横浜市長選挙で菅首相が個人的に推薦した小此木候補が敗北した。自民党の分裂選挙ということもあって、公明党をふくめて与党は早々に自主投票を決めていた。菅首相は地元であり側近の1人である小此木氏が立候補したことを受け、自民党総裁としてではなく個人として支援してきた。だが、そんな小手先の配慮は何の意味もない。負ければ総理・総裁の求心力は一気に低下する。自民党総裁の任期が9月末、衆議院議員の任期が10月末に迫っている。選挙に勝てるか勝てないか、政策も理論も筋も何ほどの意味もない。 “選挙の顔”として適任か否かを見極める。それがこの選挙の最大の課題だった。横浜市長選挙には、明確なイッシューがあった。カジノを含む統合型リゾート(IR)誘致の是非である。このイッシューがいつの間にか、“選挙の顔”に変質した。そして野党統一候補の山中氏が勝利した。同氏が感染症の専門家だったことも有利に働いた。

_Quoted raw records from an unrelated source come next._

(** * Requests *)

Definition validPrepare (request : PrepareRequest) : bool :=
  (q_PaymentID request <>s "") && (q_AllocationID request <>s "") &&
  (q_LoanID request <>s "") && (q_ProviderID request <>s "") &&
  (q_ProviderReference request <>s "") && (q_PaymentStatus request =s StatusFinal) &&
  (0 <? q_PaymentVersion request) &&
  (q_SourceAssetID request <>s "") && (q_TargetAssetID request <>s "") &&
  (q_SourceAssetID request <>s q_TargetAssetID request) && validAddress (q_TargetToken request) &&
  (q_Denomination request <>s "") && (0 <? q_SourcePrecision request) &&
  (q_SourcePrecision request =? q_TargetPrecision request) &&
  match positive (q_SourceUnits request), positive (q_TargetUnits request) with
  | Some source, Some target => source =? target
  | _, _ => false
  end &&
  match positive (q_ExpectedDebtUnits request) with Some debt => 0 <? debt | None => false end &&
  (q_ReconciliationID request <>s "") &&
  match nonNegative (q_DifferenceUnits request) with
  | Some difference => difference =? 0
  | None => false
  end &&
  (q_UnmatchedItems request =? 0) && (q_FinalityPolicyHash request <>s "") &&
  (q_ConversionPolicyHash request <>s "") && (q_PolicySetHash request <>s "") &&
  (q_EligibilityEvidenceHash request <>s "") &&
  Nat.eqb (length (q_OriginalJournalIDs request)) 2 &&
  uniqueNonempty (q_OriginalJournalIDs request) && (0 <? q_ExpectedStateNonce request) &&
  (0 <? q_ChainID request) && validAddress (q_GatewayAddress request) &&
  validAddress (q_FinalizerAddress request) &&
  validAddress (q_AttesterAddress request) &&
  (Nanosecond (q_FinalizedAt request) =? 0) &&
  (Nanosecond (q_ReversalDeadline request) =? 0) &&
  negb (Time.IsZero (q_FinalizedAt request)) &&
  Time.After (q_ReversalDeadline request) (q_FinalizedAt request) &&
  negb (Time.Before (q_PreparedAt request) (q_ReversalDeadline request)) &&
  (q_CorrelationID request <>s "").

Definition validSubmission (request : SubmissionRequest) : bool :=
  (sq_PaymentID request <>s "") && (sq_AllocationID request <>s "") &&
  (sq_InstructionDigest request <>s "") && (0 <? sq_ExpectedVersion request) &&
  (0 <? sq_ChainID request) && (sq_Gateway request <>s "") && (sq_Sender request <>s "") &&
  (sq_TransactionHash request <>s "") && (sq_CalldataHash request <>s "") &&
  negb (Time.IsZero (sq_SubmittedAt request)).

(** * Plans, claims and states *)

Definition stateFromCanonical (state : string) : string :=
  if state =s AllocationMode.CanonicalPrepared then StatePrepared
  else if state =s AllocationMode.CanonicalSubmitted then StateSubmitted
  else if state =s AllocationMode.CanonicalConfirmed then StateConfirmed
  else if state =s AllocationMode.CanonicalFailed then StateFailed
  else if state =s AllocationMode.CanonicalQuarantined then StateQuarantined
  else if state =s AllocationMode.CanonicalIncident then StateIncident
  else "".

Definition validState (state : string) : bool :=
  bool_decide (state ∈ [StatePrepared; StateSubmitted; StateConfirmed; StateFailed;
                        StateQuarantined; StateIncident]).

Definition claimMatchesPlan (claim : AllocationMode.Claim) (plan : Plan) : bool :=
  (AllocationMode.Mode claim =s AllocationMode.ModeCanonicalGateway) &&
  (AllocationMode.PaymentID claim =s pl_PaymentID plan) &&
  (AllocationMode.AllocationID claim =s pl_AllocationID plan) &&
  (AllocationMode.Digest claim =s pl_InstructionDigest plan).

Definition submittedPendingMatchesPlan (pending : PendingReversalSnapshot) (plan : Plan) : bool :=
  (pn_OriginState pending =s StateSubmitted) &&
  (pn_PaymentID pending =s pl_PaymentID plan) &&
  (pn_AllocationID pending =s pl_AllocationID plan) &&
  (pn_InstructionDigest pending =s pl_InstructionDigest plan) &&
  (pn_SubmissionChainID pending =? sb_ChainID (pl_Submission plan)) &&
  (pn_SubmissionGateway pending =s sb_Gateway (pl_Submission plan)) &&
  (pn_SubmissionTxHash pending =s sb_TransactionHash (pl_Submission plan)) &&
  Time.Equal (pn_SubmissionSubmittedAt pending) (Time.UTC (sb_SubmittedAt (pl_Submission plan))).

(** * Gateway events *)

(** [gatewayProjection]: the event part of a verified projection. *)
Definition gatewayProjection (event : CanonicalSettlement) : gatewayEvent :=
  {| ge_EventID := cs_EventID event;
     ge_TransactionHash := cs_TransactionHash event;
     ge_LogIndex := cs_LogIndex event;
     ge_BlockNumber := cs_UpdatedInBlock event;
     ge_BlockHash := cs_BlockHash event;
     ge_ChainID := cs_ChainID event;
     ge_Gateway := cs_Gateway event;
     ge_PaymentID := cs_PaymentID event;
     ge_AllocationID := cs_AllocationID event;
     ge_LoanID := cs_LoanID event;
     ge_InstructionDigest := cs_InstructionDigest event;
     ge_PolicySetHash := cs_PolicySetHash event;
     ge_LoanAccount := cs_LoanAccount event;
     ge_Finalizer := cs_Finalizer event;
     ge_Attester := cs_Attester event;
     ge_SourceAssetID := cs_SourceAssetID event;
     ge_TargetAssetID := cs_TargetAssetID event;
     ge_TargetToken := cs_TargetToken event;
     ge_SourceUnits := cs_SourceUnits event;
     ge_GrossUnits := cs_GrossUnits event;
     ge_ProviderIDHash := cs_ProviderIDHash event;
     ge_ProviderReferenceHash := cs_ProviderReferenceHash event;
     ge_ReconciliationID := cs_ReconciliationID event;
     ge_ReconciliationCommitment := cs_ReconciliationCommitment event;
     ge_OriginalJournalSetHash := cs_OriginalJournalSetHash event;
     ge_ConversionPolicyHash := cs_ConversionPolicyHash event;
     ge_FinalityPolicyHash := cs_FinalityPolicyHash event;
     ge_EvidenceHash := cs_EvidenceHash event;
     ge_JournalRef := cs_JournalRef event;
     ge_ProviderFinalizedAt := cs_ProviderFinalizedAt event;
     ge_ReversalDeadline := cs_ReversalDeadline event;
     ge_DebtBeforeUnits := cs_DebtBeforeUnits event;
     ge_PrincipalUnits := cs_PrincipalUnits event;
     ge_RefundableExcess := cs_RefundableExcessUnits event;
     ge_DebtAfterUnits := cs_DebtAfterUnits event;
     ge_StateNonceBefore := cs_StateNonceBefore event;
     ge_StateNonceAfter := cs_StateNonceAfter event;
     ge_LenderID := cs_LenderID event;
     ge_BorrowerID := cs_BorrowerID event;
     ge_RawEvidenceHash := cs_RawEvidenceHash event;
     ge_TransactionIndex := cs_TransactionIndex event;
     ge_ReceiptsRoot := cs_ReceiptsRoot event;
     ge_InclusionProofHash := cs_InclusionProofHash event;
     ge_ReceiptHeaderSignatureHash := cs_ReceiptHeaderSignatureHash event |}.

(** The subtraction of two [uint64] heights cannot wrap behind the comparison of the
    heights. *)
Definition validEvent (plan : Plan) (event : gatewayEvent) (proof : FinalityProof) : bool :=
  (fp_Finality proof =s ChainTypes.Final) &&
  (0 <? fp_ConfirmationDepth proof) &&
  (ge_BlockNumber event <=? fp_HeadBlockNumber proof) &&
  (fp_ConfirmationDepth proof <=? fp_HeadBlockNumber proof - ge_BlockNumber event) &&
  (fp_HeadBlockHash proof <>s "") &&
  (fp_EvidenceHash proof <>s "") &&
  (fp_FinalityPolicyHash proof =s pl_FinalityPolicyHash plan) &&
  (fp_HeaderAuthorityHash proof <>s "") &&
  (fp_HeadHeaderSignatureHash proof <>s "") &&
  negb (Time.IsZero (fp_ObservedAt proof)) &&
  negb (Time.IsZero (sb_SubmittedAt (pl_Submission plan))) &&
  negb (Time.Before (fp_ObservedAt proof) (sb_SubmittedAt (pl_Submission plan))) &&
  ((pl_State plan =s StateSubmitted) || (pl_State plan =s StateQuarantined)) &&
  (ge_EventID event <>s "") &&
  (ge_ReceiptsRoot event <>s "") &&
  (ge_InclusionProofHash event <>s "") &&
  (ge_ReceiptHeaderSignatureHash event <>s "") &&
  (ge_TransactionHash event =s sb_TransactionHash (pl_Submission plan)) &&
  (ge_ChainID event =? sb_ChainID (pl_Submission plan)) &&
  (ge_Gateway event =s sb_Gateway (pl_Submission plan)) &&
  (0 <? ge_BlockNumber event) &&
  (ge_BlockHash event <>s "") &&
  (ge_LoanID event =s pl_LoanID plan) &&
  (ge_PaymentID event =s pl_PaymentID plan) &&
  (ge_AllocationID event =s pl_AllocationID plan) &&
  (ge_InstructionDigest event =s pl_InstructionDigest plan) &&
  (ge_PolicySetHash event =s pl_PolicySetHash plan) &&
  (ge_Finalizer event =s pl_FinalizerAddress plan) &&
  (ge_Attester event =s pl_AttesterAddress plan) &&
  (ge_SourceAssetID event =s pl_SourceAssetID plan) &&
  (ge_TargetAssetID event =s pl_TargetAssetID plan) &&
  (ge_TargetToken event =s pl_TargetToken plan) &&
  (ge_SourceUnits event =s pl_SourceUnits plan) &&
  (ge_GrossUnits event =s pl_TargetUnits plan) &&
  (ge_ProviderIDHash event =s si_ProviderIDHash (pl_Instruction plan)) &&
  (ge_ProviderReferenceHash event =s si_ProviderReferenceHash (pl_Instruction plan)) &&
  (ge_ReconciliationID event =s si_ReconciliationID (pl_Instruction plan)) &&
  (ge_ReconciliationCommitment event =s si_ReconciliationCommitment (pl_Instruction plan)) &&
  (ge_OriginalJournalSetHash event =s si_OriginalJournalSetHash (pl_Instruction plan)) &&
  (ge_ConversionPolicyHash event =s si_ConversionPolicyHash (pl_Instruction plan)) &&
  (ge_FinalityPolicyHash event =s si_FinalityPolicyHash (pl_Instruction plan)) &&
  (ge_EvidenceHash event =s si_EvidenceHash (pl_Instruction plan)) &&
  (ge_JournalRef event =s si_JournalRef (pl_Instruction plan)) &&
  (ge_ProviderFinalizedAt event =? si_FinalizedAt (pl_Instruction plan)) &&
  (ge_ReversalDeadline event =? si_ReversalDeadline (pl_Instruction plan)) &&
  (ge_PrincipalUnits event =s pl_PrincipalUnits plan) &&
  (ge_RefundableExcess event =s pl_RefundableExcessUnits plan) &&
  (ge_DebtBeforeUnits event =s pl_DebtBeforeUnits plan) &&
  (ge_DebtAfterUnits event =s pl_DebtAfterUnits plan) &&
  (ge_StateNonceBefore event =? pl_ExpectedStateNonce plan) &&
  (ge_StateNonceBefore event <? ge_StateNonceAfter event) &&
  (ge_LenderID event <>s "") &&
  (ge_BorrowerID event <>s "") &&
  (ge_EvidenceHash event <>s "") &&
  (ge_RawEvidenceHash event <>s "") &&
  match positive (ge_SourceUnits event), positive (ge_GrossUnits event),
        positive (ge_PrincipalUnits event), nonNegative (ge_RefundableExcess event),
        positive (ge_DebtBeforeUnits event), nonNegative (ge_DebtAfterUnits event) with
  | Some source, Some gross, Some principal, Some excess, Some before, Some after =>
      (source =? gross) && (principal + excess =? gross) && (principal + after =? before)
  | _, _, _, _, _, _ => false
  end.

Definition sameGatewayEvent (record : Confirmation) (event : gatewayEvent) : bool :=
  let projection := value record in
  (ap_EventID projection =s ge_EventID event) &&
  (ap_TransactionHash projection =s ge_TransactionHash event) &&
  (ap_BlockHash projection =s ge_BlockHash event) &&
  (ap_TransactionIndex projection =? ge_TransactionIndex event) &&
  (ap_ReceiptsRoot projection =s ge_ReceiptsRoot event) &&
  (ap_InclusionProofHash projection =s ge_InclusionProofHash event) &&
  (ap_ReceiptHeaderSignatureHash projection =s ge_ReceiptHeaderSignatureHash event) &&
  (ap_LogIndex projection =? ge_LogIndex event) &&
  (ap_EventEvidenceHash projection =s ge_EvidenceHash event) &&
  (ap_GatewayPayloadHash projection =s ge_RawEvidenceHash event) &&
  (ap_InstructionDigest projection =s ge_InstructionDigest event) &&
  (ap_ChainID projection =? ge_ChainID event) &&
  (ap_Gateway projection =s ge_Gateway event) &&
  (ap_LoanID projection =s ge_LoanID event) &&
  (ap_LoanAccount projection =s ge_LoanAccount event) &&
  (ap_PaymentID projection =s ge_PaymentID event) &&
  (ap_AllocationID projection =s ge_AllocationID event) &&
  (ap_TargetAssetID projection =s ge_TargetAssetID event) &&
  (ap_TargetToken projection =s ge_TargetToken event) &&
  (ap_TargetUnits projection =s ge_GrossUnits event) &&
  (ap_PrincipalUnits projection =s ge_PrincipalUnits event) &&
  (ap_RefundableExcessUnits projection =s ge_RefundableExcess event) &&
  (ap_DebtBeforeUnits projection =s ge_DebtBeforeUnits event) &&
  (ap_DebtAfterUnits projection =s ge_DebtAfterUnits event) &&
  (ap_StateNonceBefore projection =? ge_StateNonceBefore event) &&
  (ap_StateNonceAfter projection =? ge_StateNonceAfter event) &&
  (ap_Finalizer projection =s ge_Finalizer event) &&
  (ap_Attester projection =s ge_Attester event) &&
  (ap_LenderID projection =s ge_LenderID event) &&
  (ap_BorrowerID projection =s ge_BorrowerID event).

今回の選挙に関する政党の評価を拾ってみた。岸田派中堅は敗因について「首相への拒否感だ」(時事ドットコム)と断言。麻生派の閣僚経験者は「首相を嫌い小此木氏から離れた人もいたはず」(同)と語った。いずれも菅首相の個人的な資質に敗因を求めている。NHKは「立憲民主党など野党側は新型コロナの感染拡大に歯止めがかからない中、菅政権への不満や批判が示された結果だ」と分析、「直ちに臨時国会を召集して対策の強化などの議論に応じるよう迫る方針です」と野党の雰囲気を伝えている。朝日新聞は出口調査に基づいて「今回、無党派層は全投票者の43%を占めた。自民支持層の32%を上回り、最大勢力にふくらんだ。当選した山中氏は、その無党派層から39%を獲得した。菅義偉首相が支援した小此木八郎氏は10%、現職の林文子氏は12%しか無党派層から支持を得られなかった」としている。要するに自民党も小此木候補も菅首相も、無党派層から見放されたということだ。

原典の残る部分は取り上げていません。